Pesquisa liderada por brasileiros reconstrói o ambiente do cérebro em laboratório e revela, pela primeira vez, interações vivas entre câncer e tecido saudável com potencial para mudar o futuro das terapias contra melanoma metastático
Um avanço científico liderado por pesquisadores brasileiros está abrindo novas fronteiras para o entendimento das metástases cerebrais e para o desenvolvimento de tratamentos mais eficazes. Usando células humanas e tecnologias de ponta, o grupo criou um modelo tridimensional (3D) que simula com precisão o ambiente do cérebro invadido por um câncer agressivo: o melanoma. O trabalho, publicado na revista Biofabrication, combina ciência de fronteira, tecnologia e colaboração internacional — e ainda carrega uma história pessoal inspiradora: parte da equipe é formada por um casal de cientistas que, literalmente, leva o trabalho para casa.
A metástase cerebral ocorre quando células cancerígenas migram de um tumor original — no caso, da pele — para o cérebro. Essa fase da doença é uma das mais difíceis de tratar, e sua ocorrência está associada a mais de 90% das mortes por câncer.

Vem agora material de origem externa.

Lemma adjust_exclusive room started_at segments offset min :
  room_id room = id ->
  exclusive n (has_adjustment id) (fun r => is_ok r = true) (AdjustRoom.call room started_at segments offset min).
Proof.
  intros Hid. unfold AdjustRoom.call.
  do 4 (apply (exclusive_bind _ _ (fun _ => True)); [by apply ends_any; intros [?|?]|done|]; intros ? _).
  rewrite Hid. apply (exclusive_continue n _ (fun r => is_ok r = true)); [apply insert_adjustment_exclusive|].
  intros [out|e] Hr; [by destruct Hr|done].
Qed.

Lemma find_room_id n' room_id' req :
  ends n' (fun r => match r with Ok room => room_id room = room_id' | Err _ => True end) (find_room room_id' req).
Proof.
  unfold find_room. apply (ends_continue n' _ _ (fun _ => True)); [by apply ends_any|]. intros [u|e] _; [|done].
  apply (ends_continue n' _ _ (fun r => match r with Ok (Some room) => room_id room = room_id' | _ => True end)).
  - unfold query_ro, error. apply (ends_continue n' _ _ (fun r => match r with Ok (Some room) => room_id room = room_id' | _ => True end));
      [|by intros [[room|]|e]].
    intros w. simpl. destruct (t_fault _); [done|]. unfold FindQuery.execute, select. simpl.
    destruct (list_first _ _) as [row|] eqn:Ef; [|done].
    apply list_first_Some in Ef as (_ & Hid). unfold FindQuery.matches in Hid. simpl in Hid. bool_prop.
    destruct (try_from_db_object row) as [room|] eqn:Er; [|done]. simpl. by rewrite (try_from_db_object_id row room).
  - intros [[room|]|e] Hroom; [|done..]. destruct req; [done|..];
      (apply (ends_continue n' _ _ (fun _ => True)); [by apply ends_any|]; intros [t|e] _; [by case_match|done]).
Qed.
End Adjustment.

“Quando o melanoma chega ao cérebro, a taxa de sobrevida cai drasticamente. Entender como ele se adapta e altera o tecido cerebral é essencial para criar terapias mais eficazes”, afirma a biomédica Helena Borges, professora da UFRJ e colaboradora do IDOR.
Um “Big Brother” para observar o tumor vivo e em tempo real
Para simular o ambiente cerebral de forma realista, a equipe utilizou organoides cerebrais, criados a partir de células-tronco humanas. Eles contêm neurônios e astrócitos, replicando estruturas reais do cérebro. Esses organoides foram colocados em dispositivos de microfluídica, onde interagem com células tumorais do melanoma dentro de um sistema 3D que se comporta como o ambiente natural do corpo humano.
O diferencial do estudo está em poder observar, ao longo do tempo, o que acontece dentro desse “minicérebro invadido”, sem precisar destruí-lo.
“É como se a gente tivesse montado um Big Brother celular. Em vez de tirar fotos isoladas em diferentes momentos, agora conseguimos filmar tudo em tempo real, com diferentes tipos de ‘câmeras’: bioluminescência, fluorescência, PET scan”, compara o pesquisador Stevens Rehen, do Instituto D’Or de Pesquisa e Ensino (IDOR), da Ciência Pioneira e colaborador da Promega.
“Antes, era como se você tirasse uma foto de uma festa antes das pessoas chegarem, uma com todo mundo dançando e uma no fim, com tudo bagunçado. Mas você nunca sabia o que aconteceu entre essas etapas. Agora conseguimos ver o ‘durante’”, completa.
Uma das descobertas mais impactantes foi o comportamento metabólico do tumor. O modelo revelou que o melanoma metastático libera glutamato em excesso — uma substância que funciona como neurotransmissor, mas que, em altas concentrações, se torna tóxica.
“Esse excesso de glutamato mata neurônios e inflama o tecido cerebral ao redor. É uma forma de o tumor se beneficiar, destruindo o ambiente normal que o cerca”, explica Helena Borges. “Conseguimos medir essa liberação ao longo do tempo, sem interferir no modelo. Isso é inédito.”
Além da bioluminescência, os pesquisadores utilizaram PET scan, tecnologia empregada em hospitais, para rastrear substâncias e testar o comportamento de potenciais terapias. A combinação desses métodos forma uma plataforma robusta para entender e interferir no avanço do câncer no cérebro.